MATERIAL FOR THIS TASK.
»»

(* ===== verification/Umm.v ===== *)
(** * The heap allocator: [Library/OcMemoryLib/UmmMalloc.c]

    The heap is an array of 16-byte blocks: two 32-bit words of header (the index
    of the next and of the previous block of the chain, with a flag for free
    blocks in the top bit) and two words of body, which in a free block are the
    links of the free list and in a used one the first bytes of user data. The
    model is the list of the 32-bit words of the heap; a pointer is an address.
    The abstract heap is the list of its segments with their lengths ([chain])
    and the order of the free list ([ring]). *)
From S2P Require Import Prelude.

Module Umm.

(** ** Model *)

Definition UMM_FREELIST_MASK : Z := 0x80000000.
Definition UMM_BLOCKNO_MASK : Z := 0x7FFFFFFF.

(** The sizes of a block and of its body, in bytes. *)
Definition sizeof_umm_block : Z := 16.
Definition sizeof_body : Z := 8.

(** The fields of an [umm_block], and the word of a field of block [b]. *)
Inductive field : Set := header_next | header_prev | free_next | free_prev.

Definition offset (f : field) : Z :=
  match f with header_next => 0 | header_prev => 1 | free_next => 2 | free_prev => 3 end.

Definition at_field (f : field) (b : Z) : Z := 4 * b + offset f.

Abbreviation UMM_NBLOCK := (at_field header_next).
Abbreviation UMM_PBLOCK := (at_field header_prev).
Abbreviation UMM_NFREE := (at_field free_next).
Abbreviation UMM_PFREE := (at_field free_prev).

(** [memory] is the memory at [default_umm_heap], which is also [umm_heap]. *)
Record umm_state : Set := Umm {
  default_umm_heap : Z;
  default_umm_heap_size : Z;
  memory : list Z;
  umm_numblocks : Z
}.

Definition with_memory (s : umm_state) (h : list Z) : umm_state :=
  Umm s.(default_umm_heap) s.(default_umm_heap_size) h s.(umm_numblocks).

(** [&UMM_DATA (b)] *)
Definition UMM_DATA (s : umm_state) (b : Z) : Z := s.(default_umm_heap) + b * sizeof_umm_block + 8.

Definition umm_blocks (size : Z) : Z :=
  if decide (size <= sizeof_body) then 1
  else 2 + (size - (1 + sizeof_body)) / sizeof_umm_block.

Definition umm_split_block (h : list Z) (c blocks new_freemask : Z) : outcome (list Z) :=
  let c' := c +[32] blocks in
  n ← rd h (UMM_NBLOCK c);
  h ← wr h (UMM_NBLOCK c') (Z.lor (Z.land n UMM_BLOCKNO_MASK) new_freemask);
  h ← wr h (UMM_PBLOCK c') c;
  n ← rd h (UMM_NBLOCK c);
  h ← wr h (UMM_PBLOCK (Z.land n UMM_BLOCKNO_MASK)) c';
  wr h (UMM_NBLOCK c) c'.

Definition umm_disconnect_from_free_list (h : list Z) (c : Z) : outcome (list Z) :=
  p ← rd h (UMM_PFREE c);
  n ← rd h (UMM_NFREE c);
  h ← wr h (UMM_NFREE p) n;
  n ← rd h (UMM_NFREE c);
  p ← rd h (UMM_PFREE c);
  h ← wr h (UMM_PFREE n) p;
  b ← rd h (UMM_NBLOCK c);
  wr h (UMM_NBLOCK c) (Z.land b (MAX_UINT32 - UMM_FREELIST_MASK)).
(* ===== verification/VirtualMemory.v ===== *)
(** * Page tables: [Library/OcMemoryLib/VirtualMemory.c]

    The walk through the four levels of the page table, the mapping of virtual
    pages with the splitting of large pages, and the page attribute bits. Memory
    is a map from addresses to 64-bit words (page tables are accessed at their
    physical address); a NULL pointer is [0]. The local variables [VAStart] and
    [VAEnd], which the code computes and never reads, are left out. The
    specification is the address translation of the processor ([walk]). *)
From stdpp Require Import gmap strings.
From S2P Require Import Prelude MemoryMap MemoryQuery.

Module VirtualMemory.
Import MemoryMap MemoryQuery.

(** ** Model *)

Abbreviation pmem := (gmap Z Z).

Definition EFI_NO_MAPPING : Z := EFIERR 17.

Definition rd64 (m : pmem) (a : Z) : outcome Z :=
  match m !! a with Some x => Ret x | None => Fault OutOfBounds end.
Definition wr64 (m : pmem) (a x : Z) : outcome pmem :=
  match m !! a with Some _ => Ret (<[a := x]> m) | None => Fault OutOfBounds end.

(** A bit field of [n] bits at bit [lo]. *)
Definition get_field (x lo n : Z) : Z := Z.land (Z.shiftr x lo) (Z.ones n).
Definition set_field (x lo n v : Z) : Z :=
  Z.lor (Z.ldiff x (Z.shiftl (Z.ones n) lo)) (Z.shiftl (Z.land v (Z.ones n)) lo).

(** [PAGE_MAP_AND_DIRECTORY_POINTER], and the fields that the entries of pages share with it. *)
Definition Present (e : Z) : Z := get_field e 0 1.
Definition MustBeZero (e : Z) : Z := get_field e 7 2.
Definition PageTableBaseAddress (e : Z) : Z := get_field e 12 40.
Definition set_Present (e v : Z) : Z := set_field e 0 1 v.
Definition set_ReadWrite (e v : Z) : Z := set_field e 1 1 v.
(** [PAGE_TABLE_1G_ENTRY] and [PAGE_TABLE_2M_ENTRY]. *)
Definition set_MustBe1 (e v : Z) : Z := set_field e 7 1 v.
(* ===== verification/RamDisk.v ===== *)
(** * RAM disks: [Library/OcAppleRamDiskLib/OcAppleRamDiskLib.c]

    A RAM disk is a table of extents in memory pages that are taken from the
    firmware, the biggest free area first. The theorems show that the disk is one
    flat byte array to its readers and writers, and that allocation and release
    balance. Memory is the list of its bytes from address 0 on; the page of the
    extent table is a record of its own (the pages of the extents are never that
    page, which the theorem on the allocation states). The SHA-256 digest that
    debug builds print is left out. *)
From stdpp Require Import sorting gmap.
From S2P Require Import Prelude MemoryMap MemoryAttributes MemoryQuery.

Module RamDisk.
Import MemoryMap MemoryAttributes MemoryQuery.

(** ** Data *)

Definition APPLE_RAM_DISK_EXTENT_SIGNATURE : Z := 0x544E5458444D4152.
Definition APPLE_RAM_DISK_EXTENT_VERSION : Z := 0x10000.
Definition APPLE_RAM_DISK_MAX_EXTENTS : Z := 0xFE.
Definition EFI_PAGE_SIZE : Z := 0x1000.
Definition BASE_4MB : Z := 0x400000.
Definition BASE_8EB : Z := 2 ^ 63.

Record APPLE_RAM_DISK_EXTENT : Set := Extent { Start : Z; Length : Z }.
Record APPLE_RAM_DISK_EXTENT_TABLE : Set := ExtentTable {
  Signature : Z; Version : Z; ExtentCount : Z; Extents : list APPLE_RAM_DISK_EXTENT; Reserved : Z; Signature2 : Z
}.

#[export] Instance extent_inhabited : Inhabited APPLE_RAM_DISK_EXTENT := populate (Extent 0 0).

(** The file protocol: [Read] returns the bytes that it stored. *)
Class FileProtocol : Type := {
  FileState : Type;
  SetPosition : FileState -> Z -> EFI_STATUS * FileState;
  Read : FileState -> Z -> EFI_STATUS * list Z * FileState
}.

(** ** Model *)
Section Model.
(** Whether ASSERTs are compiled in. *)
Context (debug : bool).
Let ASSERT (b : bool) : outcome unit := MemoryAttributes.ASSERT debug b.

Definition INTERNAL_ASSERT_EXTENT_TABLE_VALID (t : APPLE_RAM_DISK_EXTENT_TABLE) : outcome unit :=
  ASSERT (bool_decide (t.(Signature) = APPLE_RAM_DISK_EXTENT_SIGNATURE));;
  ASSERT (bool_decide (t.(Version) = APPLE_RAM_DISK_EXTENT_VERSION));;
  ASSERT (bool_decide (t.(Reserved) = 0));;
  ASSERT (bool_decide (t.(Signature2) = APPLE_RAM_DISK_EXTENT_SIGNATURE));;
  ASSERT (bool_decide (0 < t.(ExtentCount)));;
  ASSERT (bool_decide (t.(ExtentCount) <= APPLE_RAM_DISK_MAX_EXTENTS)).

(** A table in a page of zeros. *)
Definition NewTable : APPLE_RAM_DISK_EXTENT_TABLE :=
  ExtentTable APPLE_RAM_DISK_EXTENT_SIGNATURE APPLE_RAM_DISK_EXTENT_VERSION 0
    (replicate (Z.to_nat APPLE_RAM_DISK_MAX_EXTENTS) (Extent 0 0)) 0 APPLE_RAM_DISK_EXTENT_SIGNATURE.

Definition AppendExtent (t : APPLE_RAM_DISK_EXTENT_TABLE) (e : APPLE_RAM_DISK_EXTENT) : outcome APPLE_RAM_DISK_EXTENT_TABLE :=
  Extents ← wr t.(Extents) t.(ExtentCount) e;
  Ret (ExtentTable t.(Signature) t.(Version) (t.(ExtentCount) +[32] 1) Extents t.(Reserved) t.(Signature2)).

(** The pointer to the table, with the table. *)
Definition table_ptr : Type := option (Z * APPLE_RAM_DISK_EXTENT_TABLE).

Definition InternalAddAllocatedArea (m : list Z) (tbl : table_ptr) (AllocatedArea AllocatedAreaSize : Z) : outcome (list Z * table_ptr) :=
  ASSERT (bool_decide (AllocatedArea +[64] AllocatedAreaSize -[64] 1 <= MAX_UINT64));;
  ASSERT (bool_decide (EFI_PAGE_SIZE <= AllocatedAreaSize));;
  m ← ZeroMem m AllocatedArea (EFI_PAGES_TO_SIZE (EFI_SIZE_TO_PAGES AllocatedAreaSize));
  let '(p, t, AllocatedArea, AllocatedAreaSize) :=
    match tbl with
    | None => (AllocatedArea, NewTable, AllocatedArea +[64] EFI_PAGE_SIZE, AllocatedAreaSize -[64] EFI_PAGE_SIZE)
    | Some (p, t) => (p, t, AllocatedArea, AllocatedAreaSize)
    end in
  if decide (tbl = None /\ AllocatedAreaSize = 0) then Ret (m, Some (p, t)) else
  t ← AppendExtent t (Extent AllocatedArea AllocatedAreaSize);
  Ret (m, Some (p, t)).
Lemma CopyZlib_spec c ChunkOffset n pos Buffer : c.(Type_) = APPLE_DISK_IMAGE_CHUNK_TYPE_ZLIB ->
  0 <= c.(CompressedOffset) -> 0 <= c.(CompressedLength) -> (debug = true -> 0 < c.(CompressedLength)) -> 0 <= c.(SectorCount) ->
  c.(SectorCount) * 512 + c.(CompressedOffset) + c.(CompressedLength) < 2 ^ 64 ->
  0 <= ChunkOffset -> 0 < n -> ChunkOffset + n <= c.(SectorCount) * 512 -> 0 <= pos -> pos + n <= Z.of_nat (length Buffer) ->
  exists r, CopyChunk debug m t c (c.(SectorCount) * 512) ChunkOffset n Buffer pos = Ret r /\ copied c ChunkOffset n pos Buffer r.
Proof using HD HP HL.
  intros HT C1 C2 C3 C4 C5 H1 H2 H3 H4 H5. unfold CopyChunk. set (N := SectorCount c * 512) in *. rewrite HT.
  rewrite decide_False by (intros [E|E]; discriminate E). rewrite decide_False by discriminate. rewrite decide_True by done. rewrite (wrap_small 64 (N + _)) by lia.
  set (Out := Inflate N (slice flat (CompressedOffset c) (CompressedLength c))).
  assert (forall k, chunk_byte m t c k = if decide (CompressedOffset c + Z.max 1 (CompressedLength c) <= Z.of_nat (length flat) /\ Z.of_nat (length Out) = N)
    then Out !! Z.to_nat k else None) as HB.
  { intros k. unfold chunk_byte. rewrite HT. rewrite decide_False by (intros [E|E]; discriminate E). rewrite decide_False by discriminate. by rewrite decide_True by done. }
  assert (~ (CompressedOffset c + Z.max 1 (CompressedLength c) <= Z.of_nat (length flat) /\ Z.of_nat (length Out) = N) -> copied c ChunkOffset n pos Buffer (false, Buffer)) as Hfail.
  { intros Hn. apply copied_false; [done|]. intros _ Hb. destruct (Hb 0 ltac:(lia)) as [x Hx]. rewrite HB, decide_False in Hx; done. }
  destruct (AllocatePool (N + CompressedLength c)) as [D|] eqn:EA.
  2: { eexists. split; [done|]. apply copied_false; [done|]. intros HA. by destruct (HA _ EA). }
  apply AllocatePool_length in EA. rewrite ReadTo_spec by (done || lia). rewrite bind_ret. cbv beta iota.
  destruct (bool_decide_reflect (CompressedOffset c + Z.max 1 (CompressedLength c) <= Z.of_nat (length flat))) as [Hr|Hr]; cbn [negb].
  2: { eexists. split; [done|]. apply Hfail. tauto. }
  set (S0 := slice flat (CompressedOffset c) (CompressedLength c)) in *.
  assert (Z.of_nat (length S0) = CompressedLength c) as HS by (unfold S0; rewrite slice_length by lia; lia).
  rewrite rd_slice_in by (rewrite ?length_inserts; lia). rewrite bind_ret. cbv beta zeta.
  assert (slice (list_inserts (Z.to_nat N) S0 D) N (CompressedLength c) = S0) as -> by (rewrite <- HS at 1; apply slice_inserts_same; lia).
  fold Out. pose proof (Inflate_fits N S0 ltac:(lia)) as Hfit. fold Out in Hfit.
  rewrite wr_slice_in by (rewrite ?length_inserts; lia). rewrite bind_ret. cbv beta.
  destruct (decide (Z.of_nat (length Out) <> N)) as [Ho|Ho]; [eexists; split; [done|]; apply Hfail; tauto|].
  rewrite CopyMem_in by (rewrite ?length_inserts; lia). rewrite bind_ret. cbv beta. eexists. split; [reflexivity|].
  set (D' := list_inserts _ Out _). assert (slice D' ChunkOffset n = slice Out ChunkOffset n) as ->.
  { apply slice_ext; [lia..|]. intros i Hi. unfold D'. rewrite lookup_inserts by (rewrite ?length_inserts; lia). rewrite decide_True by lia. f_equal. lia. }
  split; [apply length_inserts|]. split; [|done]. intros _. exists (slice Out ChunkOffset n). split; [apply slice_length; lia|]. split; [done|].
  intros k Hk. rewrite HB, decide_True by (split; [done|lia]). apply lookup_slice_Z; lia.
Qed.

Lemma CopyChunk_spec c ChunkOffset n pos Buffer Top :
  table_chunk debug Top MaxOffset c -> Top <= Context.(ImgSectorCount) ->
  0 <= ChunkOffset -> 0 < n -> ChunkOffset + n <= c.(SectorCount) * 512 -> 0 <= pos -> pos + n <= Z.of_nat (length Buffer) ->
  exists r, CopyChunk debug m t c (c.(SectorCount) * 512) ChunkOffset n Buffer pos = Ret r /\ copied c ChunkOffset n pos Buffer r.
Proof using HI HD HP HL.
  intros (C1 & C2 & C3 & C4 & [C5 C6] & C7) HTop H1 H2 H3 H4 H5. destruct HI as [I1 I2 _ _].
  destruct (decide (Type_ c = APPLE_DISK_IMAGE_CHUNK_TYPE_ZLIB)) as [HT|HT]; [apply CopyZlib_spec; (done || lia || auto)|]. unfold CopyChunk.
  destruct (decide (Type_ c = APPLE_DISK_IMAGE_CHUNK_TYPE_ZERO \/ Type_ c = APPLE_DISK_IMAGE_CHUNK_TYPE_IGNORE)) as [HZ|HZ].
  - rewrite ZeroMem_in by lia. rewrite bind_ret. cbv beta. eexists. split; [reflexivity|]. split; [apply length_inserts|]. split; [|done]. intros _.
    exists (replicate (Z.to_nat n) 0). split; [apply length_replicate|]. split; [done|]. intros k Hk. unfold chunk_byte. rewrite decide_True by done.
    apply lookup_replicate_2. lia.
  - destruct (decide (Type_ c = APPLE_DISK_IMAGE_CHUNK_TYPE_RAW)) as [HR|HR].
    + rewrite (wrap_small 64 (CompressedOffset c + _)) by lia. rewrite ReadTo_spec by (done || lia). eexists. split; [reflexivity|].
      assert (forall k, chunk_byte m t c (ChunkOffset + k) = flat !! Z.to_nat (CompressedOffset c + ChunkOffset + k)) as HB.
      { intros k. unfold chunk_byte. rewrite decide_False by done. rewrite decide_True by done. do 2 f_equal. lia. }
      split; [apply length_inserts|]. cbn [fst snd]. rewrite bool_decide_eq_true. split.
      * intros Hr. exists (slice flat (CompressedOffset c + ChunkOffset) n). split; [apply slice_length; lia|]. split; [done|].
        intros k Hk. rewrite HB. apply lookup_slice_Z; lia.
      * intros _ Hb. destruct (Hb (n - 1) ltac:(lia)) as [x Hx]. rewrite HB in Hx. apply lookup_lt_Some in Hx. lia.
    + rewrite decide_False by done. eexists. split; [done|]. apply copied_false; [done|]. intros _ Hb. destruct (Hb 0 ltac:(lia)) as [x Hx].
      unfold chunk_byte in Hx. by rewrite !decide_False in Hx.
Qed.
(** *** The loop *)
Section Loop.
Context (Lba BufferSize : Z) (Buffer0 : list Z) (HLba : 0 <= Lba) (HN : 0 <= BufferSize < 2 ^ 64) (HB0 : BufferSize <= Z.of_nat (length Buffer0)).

««

Please write out, exactly as they appear, the line that contains "intros Hr. exists" and every line after it up to the end of the entries above, and no others.

RESPONSE.
      * intros Hr. exists (slice flat (CompressedOffset c + ChunkOffset) n). split; [apply slice_length; lia|]. split; [done|].
        intros k Hk. rewrite HB. apply lookup_slice_Z; lia.
      * intros _ Hb. destruct (Hb (n - 1) ltac:(lia)) as [x Hx]. rewrite HB in Hx. apply lookup_lt_Some in Hx. lia.
    + rewrite decide_False by done. eexists. split; [done|]. apply copied_false; [done|]. intros _ Hb. destruct (Hb 0 ltac:(lia)) as [x Hx].
      unfold chunk_byte in Hx. by rewrite !decide_False in Hx.
Qed.
(** *** The loop *)
Section Loop.
Context (Lba BufferSize : Z) (Buffer0 : list Z) (HLba : 0 <= Lba) (HN : 0 <= BufferSize < 2 ^ 64) (HB0 : BufferSize <= Z.of_nat (length Buffer0)).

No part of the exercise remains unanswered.